Dataset records »
-=-=-

(** ** Missing and inactive tenants *)

(** C2, as the code has it. Take a tenant id that is absent from the
    tenant table or inactive. If it has no pooled client, [getPrismaClient]
    throws "Invalid tenant" and the pool is what it was, whatever the
    backend does (a failing lookup counts as invalid too). If it has one,
    the pooled client is returned and nothing else happens: the tenant table
    is not consulted. *)
Theorem C2_invalid_tenant_without_pooled_client (tenantId : string) (s : State) :
  (tenants s !! tenantId = None ∨
   ∃ r, tenants s !! tenantId = Some r ∧ tenant_isActive r = false) →
  match JsMap.get tenantId (prismaClients s) with
  | None =>
      ∃ s', getPrismaClient tenantId s =
              (Throws (Error ("Invalid tenant: " +:+ tenantId)), s') ∧
            prismaClients s' = prismaClients s
  | Some c => getPrismaClient tenantId s = (Returns c, s)
  end.
Proof.
  intros Hdir.
  destruct (JsMap.get tenantId (prismaClients s)) as [c|] eqn:Hget;
    [by apply getPrismaClient_pooled|].
  run. rewrite Hget.
  destruct (faults s) as [|[] fs]; run;
    destruct Hdir as [Hd | (r & Hd & Hr)]; rewrite ?Hd; simpl; rewrite ?Hr; simpl;
    (eexists; split; [reflexivity | done]).
Qed.

Lemma C2_witness :
  ∃ s', getPrismaClient "d" example_state =
          (Throws (Error ("Invalid tenant: " +:+ "d")), s') ∧
        prismaClients s' = prismaClients example_state.
Proof.
  apply (C2_invalid_tenant_without_pooled_client "d" example_state).
  right. exists (row "d" false). split; vm_compute; reflexivity.
Defined.

(** C2, as stated, fails: the pool is looked up before the tenant table.
    Tenant [a] is pooled and then switched off; the next call for [a] does
    not fail, it hands out the pooled client. *)
Lemma C2_counterexample :
  let s := deactivate "a" (after (getPrismaClient "a") example_state) in
  (∃ r, tenants s !! "a" = Some r ∧ tenant_isActive r = false) ∧
  (∃ c, getPrismaClient "a" s = (Returns c, s)) ∧
  ∀ e s', getPrismaClient "a" s ≠ (Throws e, s').
Proof.
  split_all.
  - eexists. split; vm_compute; reflexivity.
  - eexists. vm_compute. reflexivity.
  - intros e s'. vm_compute. discriminate.
Qed.

(** ** One dial per tenant, for calls that do not overlap *)

Lemma mapM_getPrismaClient_pooled (tenantId : string) (c : PrismaClient) (s : State) (n : nat) :
  JsMap.get tenantId (prismaClients s) = Some c →
  mapM getPrismaClient (replicate n tenantId) s = (Returns (replicate n c), s).
Proof.
  intros Hpooled. induction n as [|n IH]; [done|].
  cbn [replicate]. rewrite mapM_cons, bind_run.
  rewrite (getPrismaClient_pooled _ _ _ Hpooled), bind_run. by rewrite IH.
Qed.




(** ** The limit on pooled clients *)

(** A call for a tenant that is not pooled, with room left. *)
Lemma getPrismaClient_fresh_below (tenantId : string) (s : State) c s1 :
  JsMap.get tenantId (prismaClients s) = None →
  JsMap.size (prismaClients s) + 1 ≤ maxConnections s →
  getPrismaClient tenantId s = (Returns c, s1) →
  prismaClients s1 = prismaClients s ++ [(tenantId, c)] ∧
  maxConnections s1 = maxConnections s ∧
  closeFaults s1 = closeFaults s.
Proof.
  intros Hfresh Hsize. rewrite getPrismaClient_split, bind_run.
  destruct (getPrismaClient_dial tenantId s) as [[[c0|c0]|e1] s0] eqn:Hdial;
    apply getPrismaClient_dial_spec in Hdial as (Hpool & Hmax & _ & Hcf & Hdial).
  - destruct Hdial as [Hpooled _]. congruence.
  - simpl.
    destruct (getPrismaClient_admit_below tenantId c0 s0)
      as (s2 & -> & Hp & _ & Hm & _ & Hcf2 & _); [congruence | rewrite Hpool, Hmax; lia |].
    intros [= <- <-]. split_all; congruence.
  - discriminate.
Qed.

-=-=-

Work instruction » In the listing above, find the line containing "let s := deactivate" and the line containing "- eexists. split; vm_compute; reflexivity.", then retype both and every line between them exactly, with nothing else.

Answer area »
  let s := deactivate "a" (after (getPrismaClient "a") example_state) in
  (∃ r, tenants s !! "a" = Some r ∧ tenant_isActive r = false) ∧
  (∃ c, getPrismaClient "a" s = (Returns c, s)) ∧
  ∀ e s', getPrismaClient "a" s ≠ (Throws e, s').
Proof.
  split_all.
  - eexists. split; vm_compute; reflexivity.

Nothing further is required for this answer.